Nomar Garciaparra and the Red Sox

Even after Boston's heartbreaking loss in Game 7 of the 2003 ALCS, Nomar was optimistic -- the Red Sox were so close to breaking through, and after negotiating over the prior offseason, he seemed so close to inking a new contract that would more closely match the salaries of peers like Derek Jeter and Alex Rodriguez.

Instead, the winter of '03 would wind up altering the course of baseball history. While Garciaparra was waiting for his new deal, the Red Sox were exploring a trade that would send Manny Ramirez to Texas in return for A-Rod -- with Nomar heading to the White Sox in a corresponding move to free up shortstop. That move was eventually nixed, meaning that Garciaparra had to start 2004 on a team that he knew didn't want him around.

An achilles injury to start the year didn't help, and neither did the sight of Nomar sitting in the dugout as Jeter dove into the stands to help the Yankees outlast Boston in a 13-inning thriller that July. At the Trade Deadline, the end finally came: Theo Epstein sent Garciaparra to the Cubs, but not before his former shortstop made his feelings known.

Frank Thomas and the White Sox

The writing was already on the wall in the middle of 2005, when Thomas, unhappy about not being in the lineup that night -- at age 37, he wasn't the everyday force that he once was -- skipped a pregame stretching session. Then, with the Big Hurt injured and unable to help Chicago during its postseason run, the team sent him a letter informing him that it had invoked a "diminishing skills" clause in Thomas' contract: His salary for next season would be drastically reduced, and he had a week to decide whether he wanted to become a free agent.

Thomas chose option B, although not without voicing his pleasure at how things were handled -- specifically, he felt that the team hadn't reached out to explain what was happening. The slugger wound up signing with the A's for 2006, where he promptly returned to Chicago in May and hit two homers.

Joe Torre and the Yankees

Torre had gone from unheralded -- a man who inspired "Clueless Joe" headlines before he'd ever managed a game for the Yankees -- to one of the faces of New York's 1990s dynasty. By the fall of 2007, though, things had been tense: The Bombers hadn't won a postseason series since 2004, and they hadn't won a World Series since 2000 (yes, we know, seven whole years).

After another ALDS exit in 2007, the team felt compelled to make some sort of move -- they offered their skipper a reduced salary for 2008, with incentives based on how far they advanced in October. But Torre turned it down, saying "I just felt the contract offer and the terms of the contract were probably the thing I had the toughest time with."

A few years and one juicy tell-all book later, Torre finally made his return to Yankee Stadium, to watch the unveiling of George Steinbrenner's monument in Monument Park.

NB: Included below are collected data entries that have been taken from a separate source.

Lemma render_loop_filled fuel input vars out lit toks v :
  plain_template (lit, toks) -> (String.length (print_template (lit, toks)) < fuel)%nat ->
  foldl (fun acc nl => out ← acc; v ← token_value vars (trim nl.1); Some ((out +:+ v) +:+ nl.2)) (Some (out +:+ lit)) toks = Some v ->
  render_loop fuel input vars (print_template (lit, toks)) out = Ok v.
Proof.
  revert out lit fuel. induction toks as [|[n l] toks IH]; intros out lit [|fuel] [Hl Hp] Hf Hv; cbn [fst snd] in *; try lia.
  - unfold print_template. cbn [foldr fst snd foldl] in *. rewrite str_app_nil_r. cbn [render_loop]. rewrite plain_no_token by done. congruence.
  - apply Forall_cons in Hp as [[Hn Hl'] Hp]. cbn [fst snd] in *. unfold print_template in *. cbn [foldr fst snd] in *.
    set (rest := foldr _ _ _) in *. cbn [render_loop].
    change ("{{" +:+ n +:+ "}}" +:+ l +:+ rest) with (String "{" (String "{" (n +:+ String "}" (String "}" (l +:+ rest))))).
    rewrite (split_at_doubled "{" lit _ Hl), (split_at_doubled "}" n _ Hn).
    cbn [foldl fst snd mbind option_bind] in Hv.
    destruct (token_value vars (trim n)) as [x|]; cbn [mbind option_bind] in Hv.
    + apply IH; [by split| |by rewrite str_app_assoc in Hv |- *; rewrite !str_app_assoc in *].
      rewrite !str_length_app in *. cbn [String.length fst snd] in *. lia.
    + exfalso. clear -Hv. induction toks; cbn in Hv; auto; done.
Qed.

(** Templates are filled in once.  Whatever a template is made of, the
    rendered text is its literals with every token replaced by its value, as
    it is: a value is never scanned for tokens again, so that a user name or
    a path that looks like a token does not pull in another value. *)
Theorem template_filled_once (vars : TemplateVars) (t : template) (v : string) :
  plain_template t -> filled vars t = Some v -> render_template (print_template t) vars = Ok v.
Proof.
  destruct t as [lit toks]. intros Hp Hv. unfold render_template. apply render_loop_filled; [done|lia|exact Hv].
Qed.

Lemma split_at_str_length p s a b : split_at_str p s = Some (a, b) -> (String.length a + String.length p + String.length b = String.length s)%nat.
Proof.
  revert a b. induction s as [|c s IH]; intros a b; cbn [split_at_str].
  - destruct (strip_prefix p "") eqn:Es; [|done]. apply strip_prefix_some in Es. intros [= <- <-].
      apply (f_equal String.length) in Es. rewrite str_length_app in Es. cbn in *. lia.
  - destruct (strip_prefix p (String c s)) as [r|] eqn:Es.
    + apply strip_prefix_some in Es. intros [= <- <-].
      apply (f_equal String.length) in Es. rewrite str_length_app in Es. cbn in *. lia.
    + destruct (split_at_str p s) as [[a' b']|] eqn:E; [|done]. intros [= <- <-]. specialize (IH _ _ eq_refl). cbn. lia.
Qed.

Lemma render_template_returns input vars : no_panic (render_template input vars).
Proof.
  assert (forall fuel rest out, (String.length rest < fuel)%nat -> no_panic (render_loop fuel input vars rest out)) as H; [|apply H; lia].
  induction fuel as [|fuel IH]; intros rest out Hf; [lia|]. cbn [render_loop].
  destruct (split_at_str "{{" rest) as [[lit after]|] eqn:E1; [|done]. apply split_at_str_length in E1.
  destruct (split_at_str "}}" after) as [[name rest']|] eqn:E2; [|done]. apply split_at_str_length in E2.
  destruct (token_value vars (trim name)); [|done]. apply IH. cbn in *. lia.
Qed.

(** ** Staging *)
Section SpawnProofs.
Context {E : SpawnEnv} (cfg : SpawnConfig).

(** No bucket is named like the temporary link of another. *)
Definition no_tmp_clash (buckets : list BucketView) : Prop :=
  forall b c, b ∈ buckets -> c ∈ buckets -> bucket_name b <> tmp_name (bucket_name c).

Lemma stage_links_spec bs seen links links' :
  no_tmp_clash bs -> (forall b n, b ∈ bs -> n ∈ dom links -> n <> tmp_name (bucket_name b)) -> dom links ⊆ seen ->
  stage_links bs seen links = Ok links' ->
  NoDup (bucket_name <$> bs) /\ Forall (fun b => (bucket_name b ∉ seen) /\ validate_bucket_link_name (bucket_name b) = true /\ is_absolute (data_path b) = true) bs /\
  forall n t, links' !! n = Some t <-> links !! n = Some t \/ exists b, b ∈ bs /\ bucket_name b = n /\ data_path b = t.
Proof.
  revert seen links. induction bs as [|b bs IH]; intros seen links Hc Hd Hs; cbn [stage_links].
  { intros [= <-]. split_and!; [constructor..|]. set_solver. }
  intros H. apply bind_ok_inv in H as ([] & Hv%ensure_ok_inv & H). apply bind_ok_inv in H as ([] & Hn%ensure_ok_inv & H).
  apply bind_ok_inv in H as ([] & Ha%ensure_ok_inv & H). apply bind_ok_inv in H as ([] & _ & H). apply bind_ok_inv in H as ([] & _ & H).
  set (n := bucket_name b) in *. apply negb_true_iff, bool_decide_eq_false in Hn.
  assert (n <> tmp_name n) as Hne by (apply (Hc b b); set_solver).
  set (l1 := <[n := data_path b]> _) in H.
  assert (forall m, l1 !! m = (if decide (m = n) then Some (data_path b) else links !! m)) as Hl1.
  { intros m. unfold l1. case_decide as Hm; [subst m; apply lookup_insert_eq|]. rewrite lookup_insert_ne by done.
    destruct (decide (m = tmp_name n)) as [->|Hm'].
    - rewrite lookup_delete_eq. symmetry. apply not_elem_of_dom. intros Hin. by apply (Hd b (tmp_name n)); [set_solver|..].
    - rewrite lookup_delete_ne, lookup_insert_ne, !lookup_delete_ne by done. done. }
  destruct (IH ({[n]} ∪ seen) l1) as (IH1 & IH2 & IH3); [|..|done|].
  - intros x y Hx Hy. apply Hc; set_solver.
  - intros x m Hx Hm. apply elem_of_dom in Hm as [t Hm]. rewrite Hl1 in Hm. case_decide as Hmn.
    + subst m. apply (Hc b x); set_solver.
    + apply Hd; [set_solver|]. apply elem_of_dom. by exists t.
  - intros m Hm. apply elem_of_dom in Hm as [t Hm]. rewrite Hl1 in Hm. case_decide; [set_solver|].
    apply elem_of_union. right. apply Hs, elem_of_dom. by exists t.
  - split_and!.
    + cbn. constructor; [|done]. intros (x & Hx & Hin)%list_elem_of_fmap. rewrite list.Forall_forall in IH2. apply (IH2 x Hin). set_solver.
    + constructor; [done|]. eapply Forall_impl; [exact IH2|]. cbn. set_solver.
    + intros m t. rewrite IH3, Hl1. case_decide as Hm.
      * subst m. split.
        -- intros [[= <-]|(x & Hx & Hxn & _)]; [right; exists b; set_solver|].
           exfalso. rewrite list.Forall_forall in IH2. destruct (IH2 x Hx) as [Hx' _]. apply Hx'. set_solver.
        -- intros [Hin|(x & [->|Hx]%elem_of_cons & Hxn & Ht)]; [|by left; f_equal|right; by exists x].
           exfalso. apply Hn, Hs, elem_of_dom. by exists t.
      * split; [intros [?|(x & Hx & ? & ?)]; [auto|right; exists x; set_solver]|].
        intros [?|(x & [->|Hx]%elem_of_cons & Hxn & Ht)]; [auto|by destruct Hm|right; by exists x].
Qed.

(** ** What a worker is given *)

Lemma spawn_inv user buckets profile_name s :
  spawn_worker cfg user buckets profile_name = Ok s ->
  exists profile endpoint rargs renv,
    let allowed := allowed_buckets cfg buckets in
    profiles cfg !! profile_name = Some profile /\
    stage_links allowed ∅ ∅ = Ok (s_links s) /\
    cmd_args (s_command s) = (user_args cfg user ++ landlock_args cfg (h_posix_root (s_handle s)) profile user endpoint allowed
                              ++ ["--"; exec profile] ++ rargs)%list /\
    cmd_env (s_command s) = worker_env cfg renv allowed /\
    s_handle s = {| h_key := {| wk_access_key := user_access_key user; wk_profile := profile_name |};
                    h_username := user_username user; h_endpoint := endpoint; h_posix_root := h_posix_root (s_handle s);
                    h_worker_token := gen_worker_token; h_spawn_fingerprint := sip_hash (hashed_snapshot user allowed); spawn_id := process |}.
Proof.
  unfold spawn_worker, create_staged_posix_root. intros (profile & Hp%ok_or_ok_inv & H)%bind_ok_inv.
  apply bind_ok_inv in H as ([root links] & Hs & H). apply bind_ok_inv in H as (_ & _ & H).
  apply bind_ok_inv in H as (endpoint & _ & H). apply bind_ok_inv in H as (rargs & _ & H). apply bind_ok_inv in H as (renv & _ & H).
  apply bind_ok_inv in H as (_ & _ & H). apply bind_ok_inv in H as (_ & _ & [= <-]). exists profile, endpoint, rargs, renv. cbn.
  apply bind_ok_inv in Hs as (_ & _ & Hs). apply bind_ok_inv in Hs as (r & _ & Hs). apply bind_ok_inv in Hs as (_ & _ & Hs).
  apply bind_ok_inv in Hs as (l & Hl & [= <- <-]). done.
Qed.

Definition valid_names (bs : list BucketView) : Prop := Forall (fun b => is_ok (validate_bucket_name (bucket_name b)) = true) bs.

Lemma valid_no_clash bs : valid_names bs -> no_tmp_clash bs.
Proof.
  unfold valid_names. rewrite list.Forall_forall. intros Hv b c Hb _ He. specialize (Hv b Hb). rewrite He in Hv. discriminate Hv.
Qed.

Lemma none_named bs n : (forall b, b ∈ bs -> bucket_name b <> n) -> filter (fun b => bucket_name b = n) bs = [].
Proof.
  induction bs as [|b bs IH]; intros H; [done|]. rewrite filter_cons, decide_False by (apply H; set_solver). apply IH. set_solver.
Qed.

Lemma level_of_unique bs n b : NoDup (bucket_name <$> bs) -> b ∈ bs -> bucket_name b = n -> level_of bs n = Some (access b).
Proof.
  intros Hnd Hb Hn. unfold level_of. enough (filter (fun b => bucket_name b = n) bs = [b]) as -> by done.
  induction bs as [|x bs IH]; [by apply not_elem_of_nil in Hb|]. cbn in Hnd. apply NoDup_cons in Hnd as [Hx Hnd].
  assert (forall y, y ∈ bs -> bucket_name y <> bucket_name x) as Hne by (intros y Hy E1; apply Hx, list_elem_of_fmap; by exists y).
  rewrite filter_cons. apply elem_of_cons in Hb as [->|Hb].
  - rewrite decide_True by done. f_equal. apply none_named. intros y Hy. rewrite <- Hn. by apply Hne.
  - rewrite decide_False; [by apply IH|]. intros E1. apply (Hne b Hb). congruence.
Qed.

Lemma level_of_absent bs n : (forall b, b ∈ bs -> bucket_name b <> n) -> level_of bs n = None.
Proof.
  intros H. unfold level_of. by rewrite none_named.
Qed.

(** [levels] holds the granted level of every staged bucket, and nothing else. *)
Definition granted_levels (buckets : list BucketView) (links : gmap string string) (levels : gmap string AccessLevel) : Prop :=
  forall n, match links !! n with
            | Some t => exists b, b ∈ buckets /\ bucket_name b = n /\ data_path b = t /\
                data_path_under_allowed_root t (allowed_data_path_roots cfg) = true /\ levels !! n = Some (access b)
            | None => levels !! n = None /\
                forall b, b ∈ buckets -> bucket_name b = n -> data_path_under_allowed_root (data_path b) (allowed_data_path_roots cfg) = false
            end.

Bryce Harper and the Nationals

This one didn't start out too bitter. Harper hit free agency expecting a record payday, and Washington -- having fallen short in the postseason and with a couple significant contracts already on the books -- wasn't willing to go as high as it needed to. Bryce became a Phillie, and said only good things on his way out.

Then it became time to head back to D.C. with his new club, and it quickly became apparent that things were about to get very, very spicy. There were T-shirts:

There were m̶a̶y̶m̶a̶y̶s̶ memes:

All sorts of shade was thrown at the city of Philadelphia:

Harper and his bat flip got the last laugh (well, not the last last laugh, but you get it), and launched a new rivalry in the NL East. Just, please, guys, put the duct tape away.